In vero, si tratta più precisamente di mancate entrate, che però non c’erano prima e in larga misura non ci sarebbero mai state senza il Superbonus.

L’esecutivo rimane insomma prigioniero di una lettura distorta e controproducente della realtà, che lo porta anche a usare due pesi e due misure a seconda del contribuente, in modo non equo.

Stretta catastale sugli immobili oggetto di Superbonus

L’Art. 21 della bozza prefigura una stretta catastale per gli immobili che hanno usufruito della super-detrazione.

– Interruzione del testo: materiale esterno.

(** One call without the recursion. *)
Lemma ma_alloc_unfold depth ma size0 alignment0 :
  0 ≤ size0 < 2 ^ 64 - 64 → 0 ≤ alignment0 < 2 ^ 64 - 64 →
  ma_alloc depth ma size0 alignment0 =
    place ← find_place (S (S (Z.to_nat (ma_size ma)))) ma (granules size0) (granules alignment0)
              (ma_size ma -u granules size0) (next_start ma (granules alignment0));
    match place with
    | None => Ret None
    | Some (Some start) =>
        m ← ma_noteAlloc ma (start *u memAllocGranule) (if decide (size0 = 0) then 1 else size0);
        Ret (Some (start *u memAllocGranule, mkMemAlloc (ma_size m) (ma_mem m)
          (<[granules alignment0 := start +u ((granules size0 +u granules alignment0 -u 1) / granules alignment0
               *u granules alignment0)]> (ma_last m))))
    | Some None =>
        match depth with
        | O => Ret None
        | S depth => m ← bankruptcy ma;
            ma_alloc depth m (if decide (size0 = 0) then 1 else size0) (if decide (alignment0 = 0) then 1 else alignment0)
        end
    end.
Proof. intros H1 H2. destruct depth; cbn [ma_alloc]; by rewrite !granules_u64. Qed.

Lemma alloc_found depth ma size0 alignment0 s :
  ma_wf ma → 0 ≤ size0 < 2 ^ 64 - 64 → 0 ≤ alignment0 < 2 ^ 64 - 64 →
  find_place (S (S (Z.to_nat (ma_size ma)))) ma (granules size0) (granules alignment0)
    (ma_size ma -u granules size0) (next_start ma (granules alignment0)) = Ret (Some (Some s)) →
  0 ≤ s → s + granules size0 ≤ ma_size ma → (granules alignment0 | s) →
  ∃ ma', ma_alloc depth ma size0 alignment0 = Ret (Some (s * 64, ma')) ∧ took ma ma' size0 s.
Proof.
  intros Hwf Hs0 Ha0 E Hs Hfit Hd. rewrite ma_alloc_unfold, E by done. cbn [mbind outcome_bind].
  destruct (take_place ma size0 (granules alignment0) s) as (m & Em & Ea & Ht); [done|lia| |done|done|done|].
  { split; [apply granules_pos|]. apply (Z.le_lt_trans _ (2 ^ 58)); [|lia]. apply granules_le; lia. }
  rewrite Em. cbn [mbind outcome_bind]. rewrite Ea in *. eexists. split; [done|exact Ht].
Qed.

Lemma granules_norm b : 0 ≤ b → granules (if decide (b = 0) then 1 else b) = granules b.
Proof. intros. unfold granules. case_decide; f_equal; lia. Qed.
Lemma granules_align b : 0 < b → (b | 64) ∨ (64 | b) → (b | 64 * granules b).
Proof.
  intros Hb [H|[q ->]].
  - by apply Z.divide_mul_l.
  - unfold granules. rewrite Z.max_r by lia. replace (q * 64 + 63) with (63 + q * 64) by lia.
    rewrite Z.div_add by lia. exists 1. change (63 / 64) with 0. lia.
Qed.
Lemma bankrupt_free ma m k : (∀ g, 0 ≤ g → granule m g = if decide (g < ma_size ma) then false else granule ma g) →
  k ≤ ma_size ma → free_at m k 0.
Proof. intros Hg Hk g Hr. rewrite Hg, decide_True by lia. done. Qed.
(** The calls of one parameter that are paired. *)
Definition param_group (callMap : gmap Z Syscall) : list Z :=
  let calls := sort_by (less_on id) (ID <$> values callMap) in
  if decide (len calls < 2) then []
  else if decide (max_calls_per_param < len calls) then take (Z.to_nat max_calls_per_param) calls else calls.
Definition ordered_pairs (calls : list Z) : list (Z * Z) :=
  concat ((λ from, concat ((λ to, if decide (from = to) then [] else [(from, to)]) <$> calls)) <$> calls).
Definition add_weight (w : gmap (Z * Z) Z) (pr : Z * Z) : gmap (Z * Z) Z :=
  <[pr := i32 (default 0 (w !! pr) + i32 choice_weight)]> w.
Definition boost_weights (byParam : gmap Z (gmap Z Syscall)) : gmap (Z * Z) Z :=
  let paramIDs := sort_by (less_on id) (map_to_list byParam).*1 in
  foldl (λ w pid, foldl add_weight w (ordered_pairs (param_group (default ∅ (byParam !! pid))))) ∅ paramIDs.

Definition pair_less (p q : Z * Z) : bool :=
  if decide (p.1 = q.1) then p.2 <? q.2 else p.1 <? q.1.

Definition RelationChoiceBoostsFromEnv : outcome (list ChoiceTableBoost) :=
  if negb (ChoiceEnabled env) then Ret []
  else match planner, target with
       | Some p, Some t =>
           let w := boost_weights (calls_by_param t p) in
           mapM (λ pr, from ← index (Syscalls t) pr.1; to ← index (Syscalls t) pr.2;
                       Ret (mkBoost (Some from) (Some to) (default 0 (w !! pr))))
             (sort_by pair_less (map_to_list w).*1)
       | _, _ => Ret []
       end.
End boosts.
(* ===== verification/ChoiceProps.v ===== *)
(** * Properties of the choice table

    As long as the priorities fit into 32 bits, every enabled call gets a row
    with a positive sum that is zero outside the enabled calls; a choice then
    never fails, returns a call that may be generated, and each call with the
    weight its priority gives it. *)

From Stdlib Require Import ZArith.
From S2P Require Import Prelude Prog Params Planner ConfigPolicy ChoiceTable.

(** ** Rows *)

Definition zsum (l : list Z) : Z := foldr Z.add 0 l.
Lemma zsum_app l k : zsum (l ++ k) = zsum l + zsum k.
Proof. induction l as [|x l IH]; cbn; [done|]. unfold zsum in *. lia. Qed.
Lemma zsum_nonneg l : Forall (λ x, 0 ≤ x) l → 0 ≤ zsum l.
Proof. induction 1 as [|x l Hx _ IH]; cbn; [done|]. unfold zsum in IH. lia. Qed.
Lemma zsum_elem l x : Forall (λ x, 0 ≤ x) l → x ∈ l → x ≤ zsum l.
Proof.
  induction 1 as [|y l Hy Hl IH]; [by intros ?%not_elem_of_nil|]. cbn. pose proof (zsum_nonneg l Hl). unfold zsum in *.
  intros [->|Hx]%elem_of_cons; [lia|]. specialize (IH Hx). lia.
Qed.
Lemma i32_id x : - 2 ^ 31 ≤ x < 2 ^ 31 → i32 x = x.
Proof. intros. unfold i32. rewrite Z.mod_small; lia. Qed.

Lemma row_sum_exact row : Forall (λ x, 0 ≤ x) row → zsum row < 2 ^ 31 → row_sum row = zsum row.
Proof.
  assert (H : ∀ row acc, Forall (λ x, 0 ≤ x) row → 0 ≤ acc → acc + zsum row < 2 ^ 31 →
    foldl (λ s p, i32 (s + p)) acc row = acc + zsum row).
  { induction row0 as [|x l IH]; intros acc Hl Ha Hs; cbn; [lia|]. apply Forall_cons in Hl as [Hx Hl].
    pose proof (zsum_nonneg l Hl). cbn in Hs. unfold zsum in *. rewrite i32_id by lia. rewrite IH; [lia|done|lia|lia]. }
  intros. unfold row_sum. rewrite H; [lia|done|lia|lia].
Qed.

(** A row over the calls in [en]. *)
Record row_good (en : gset Z) (row : list Z) : Prop := {
  row_nonneg : Forall (λ x, 0 ≤ x) row;
  row_support : ∀ j x, row !! j = Some x → x ≠ 0 → Z.of_nat j ∈ en
}.

(** At most as many entries count as there are calls. *)
Lemma zsum_support (en : gset Z) (row : list Z) (off : nat) M :
  0 ≤ M → Forall (λ x, 0 ≤ x ≤ M) row → (∀ j x, row !! j = Some x → x ≠ 0 → Z.of_nat (off + j) ∈ en) →
  zsum row ≤ M * Z.of_nat (size (filter (λ c, Z.of_nat off ≤ c) en)).
Proof.
  intros HM Hrow. revert off. induction Hrow as [|x row Hx Hrow IH]; intros off Hs; [cbn; lia|].
  assert (Hs' : ∀ j y, row !! j = Some y → y ≠ 0 → Z.of_nat (S off + j) ∈ en).
  { intros j y Hj Hy. replace (S off + j)%nat with (off + S j)%nat by lia. by apply (Hs (S j) y). }
  specialize (IH (S off) Hs'). change (zsum (x :: row)) with (x + zsum row).
  assert (Hsub : filter (λ c, Z.of_nat (S off) ≤ c) en ⊆ filter (λ c, Z.of_nat off ≤ c) en).
  { intros c. rewrite !elem_of_filter. intros [? ?]. split; [lia|done]. }
  destruct (decide (x = 0)) as [->|Hne].
  - apply subseteq_size in Hsub. nia.
  - specialize (Hs 0%nat x eq_refl Hne). rewrite Nat.add_0_r in Hs.
    assert (E : filter (λ c, Z.of_nat off ≤ c) en = {[Z.of_nat off]} ∪ filter (λ c, Z.of_nat (S off) ≤ c) en).
    { apply set_eq. intros c. rewrite elem_of_union, elem_of_singleton, !elem_of_filter. split.
      - intros [H1 H2]. destruct (decide (c = Z.of_nat off)); [by left|right; split; [lia|done]].
      - intros [->|[H1 H2]]; [split; [lia|done]|split; [lia|done]]. }
    rewrite E, size_union, size_singleton; [nia|]. apply disjoint_singleton_l. rewrite elem_of_filter. lia.
Qed.

Lemma zsum_scaled f row t S :
  0 < S → Forall (λ p, f p * S ≤ p * t) row → zsum (f <$> row) * S ≤ zsum row * t.
Proof. intros HS. induction 1 as [|p row Hp _ IH]; cbn; [done|]. unfold zsum in *. nia. Qed.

La bozza di legge prevede infatti (neretti nostri) che “l’Agenzia delle entrate… verifica, sulla base di specifiche liste selettive elaborate con l’utilizzo delle moderne tecnologie di interoperabilità e analisi delle banche dati, se sia stata presentata, ove prevista, la dichiarazione [di aggiornamento dei valori catastali] anche ai fini degli eventuali effetti sulla rendita dell’immobile presente in atti nel catasto dei fabbricati”.

Per gli immobili che incappino nelle verifiche e per i quali non risulti presentata la dichiarazione, l’Agenzia delle entrate può inviare al contribuente un invito bonario a adeguare valori e rendita catastali rispetto alle migliorie apportate col Superbonus, versando quanto dovuto.

Se il contribuente non aggiornerà i valori catastali, l’Agenzia potrà comminare le sanzioni di legge.

Le norme, però, già prevedono la verifica della regolarità catastale e della corrispondenza fra atti e stato di fatto degli immobili, specialmente in caso di una loro vendita, con relativo aggiornamento delle piante catastali e pagamento di eventuali sanzioni per le irregolarità formali.

Il fatto che la proposta Legge di bilancio 2024 prenda specificatamente di mira il Superbonus, sostanzialmente imponendo la variazione delle rendite immobiliari, introduce surrettiziamente quello che la legge delega di riforma fiscale aveva escluso, vale a dire gli interventi sul catasto.

Anche in questo caso, vengono cioè usati due pesi e due misure a seconda che ci sia di mezzo il Superbonus o meno. Sempre che non vengano fatte delle modifiche a questa bozza.